Dataset entries

(** ** Facts on [extract_number] *)

Lemma last_Forall {A : Type} (P : A -> Prop) (l : list A) (x : A) :
  Forall P l -> last l = Some x -> P x.
Proof.
  intros Hl Hx. apply last_Some in Hx as [l' ->].
  apply Forall_app in Hl as [_ Hl]. now inversion Hl.
Qed.

(** [extract_number] never raises; it returns the value of the last match. *)
Lemma extract_number_spec (text : string) :
  match last (findall text) with
  | Some tok => exists n k, numeral tok n k
                  /\ extract_number text = Ok (Some (F64.of_decimal n k))
  | None => extract_number text = Ok None
  end.
Proof.
  unfold extract_number.
  destruct (last (findall text)) as [tok|] eqn:Hlast; [|reflexivity].
  destruct (last_Forall _ _ _ (findall_numerals text) Hlast) as (n & k & Hn).
  exists n, k; split; [exact Hn|].
  rewrite (py_float_numeral _ _ _ Hn); reflexivity.
Qed.

Lemma extract_number_total (text : string) :
  exists x, extract_number text = Ok x.
Proof.
  pose proof (extract_number_spec text) as H.
  destruct (last (findall text)); [destruct H as (n & k & _ & ->)|]; eauto.
Qed.

Lemma extract_number_nonneg (text : string) (v : float) :
  extract_number text = Ok (Some v) -> F64.nonneg v.
Proof.
  pose proof (extract_number_spec text) as H.
  destruct (last (findall text)).
  - destruct H as (n & k & Hn & ->). intros [= <-].
    apply of_decimal_nonneg, (numeral_nonneg _ _ _ Hn).
  - rewrite H; discriminate.
Qed.

(** ** Facts on [Counter] and [most_common(1)] *)

Section CounterFacts.
Context {A : Type} (key_eqb : A -> A -> bool).

Abbreviation add := (fun c x => counter_add key_eqb x c).
Abbreviation occ := (occurrences key_eqb).
Abbreviation rest := (others key_eqb).

Lemma occurrences_cons (k x : A) (xs : list A) :
  occ k (x :: xs) = (if key_eqb k x then 1 else 0) + occ k xs.
Proof.
  unfold occurrences; simpl. destruct (key_eqb k x); simpl length; lia.
Qed.

(** Counting with the first key set apart: its count grows by its
    occurrences, and the other elements go to the rest of the counter. *)
Lemma fold_add_head (xs : list A) (k : A) (n : Z) (c : list (A * Z)) :
  fold_left add xs ((k, n) :: c)
  = (k, n + occ k xs) :: fold_left add (rest k xs) c.
Proof.
  revert n c; induction xs as [|y xs IH]; intros n c.
  - unfold occurrences; simpl. f_equal. f_equal. lia.
  - rewrite occurrences_cons. unfold others. cbn [fold_left counter_add List.filter].
    destruct (key_eqb k y); cbn [negb].
    + rewrite IH. unfold others. f_equal. f_equal. lia.
    + rewrite IH. unfold others. reflexivity.
Qed.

→ Problem description:
All of the entries are to be set down again without alteration.

→ Solution to this problem:
(** ** Facts on [extract_number] *)

Lemma last_Forall {A : Type} (P : A -> Prop) (l : list A) (x : A) :
  Forall P l -> last l = Some x -> P x.
Proof.
  intros Hl Hx. apply last_Some in Hx as [l' ->].
  apply Forall_app in Hl as [_ Hl]. now inversion Hl.
Qed.

(** [extract_number] never raises; it returns the value of the last match. *)
Lemma extract_number_spec (text : string) :
  match last (findall text) with
  | Some tok => exists n k, numeral tok n k
                  /\ extract_number text = Ok (Some (F64.of_decimal n k))
  | None => extract_number text = Ok None
  end.
Proof.
  unfold extract_number.
  destruct (last (findall text)) as [tok|] eqn:Hlast; [|reflexivity].
  destruct (last_Forall _ _ _ (findall_numerals text) Hlast) as (n & k & Hn).
  exists n, k; split; [exact Hn|].
  rewrite (py_float_numeral _ _ _ Hn); reflexivity.
Qed.

Lemma extract_number_total (text : string) :
  exists x, extract_number text = Ok x.
Proof.
  pose proof (extract_number_spec text) as H.
  destruct (last (findall text)); [destruct H as (n & k & _ & ->)|]; eauto.
Qed.

Lemma extract_number_nonneg (text : string) (v : float) :
  extract_number text = Ok (Some v) -> F64.nonneg v.
Proof.
  pose proof (extract_number_spec text) as H.
  destruct (last (findall text)).
  - destruct H as (n & k & Hn & ->). intros [= <-].
    apply of_decimal_nonneg, (numeral_nonneg _ _ _ Hn).
  - rewrite H; discriminate.
Qed.

(** ** Facts on [Counter] and [most_common(1)] *)

Section CounterFacts.
Context {A : Type} (key_eqb : A -> A -> bool).

Abbreviation add := (fun c x => counter_add key_eqb x c).
Abbreviation occ := (occurrences key_eqb).
Abbreviation rest := (others key_eqb).

Lemma occurrences_cons (k x : A) (xs : list A) :
  occ k (x :: xs) = (if key_eqb k x then 1 else 0) + occ k xs.
Proof.
  unfold occurrences; simpl. destruct (key_eqb k x); simpl length; lia.
Qed.

(** Counting with the first key set apart: its count grows by its
    occurrences, and the other elements go to the rest of the counter. *)
Lemma fold_add_head (xs : list A) (k : A) (n : Z) (c : list (A * Z)) :
  fold_left add xs ((k, n) :: c)
  = (k, n + occ k xs) :: fold_left add (rest k xs) c.
Proof.
  revert n c; induction xs as [|y xs IH]; intros n c.
  - unfold occurrences; simpl. f_equal. f_equal. lia.
  - rewrite occurrences_cons. unfold others. cbn [fold_left counter_add List.filter].
    destruct (key_eqb k y); cbn [negb].
    + rewrite IH. unfold others. f_equal. f_equal. lia.
    + rewrite IH. unfold others. reflexivity.
Qed.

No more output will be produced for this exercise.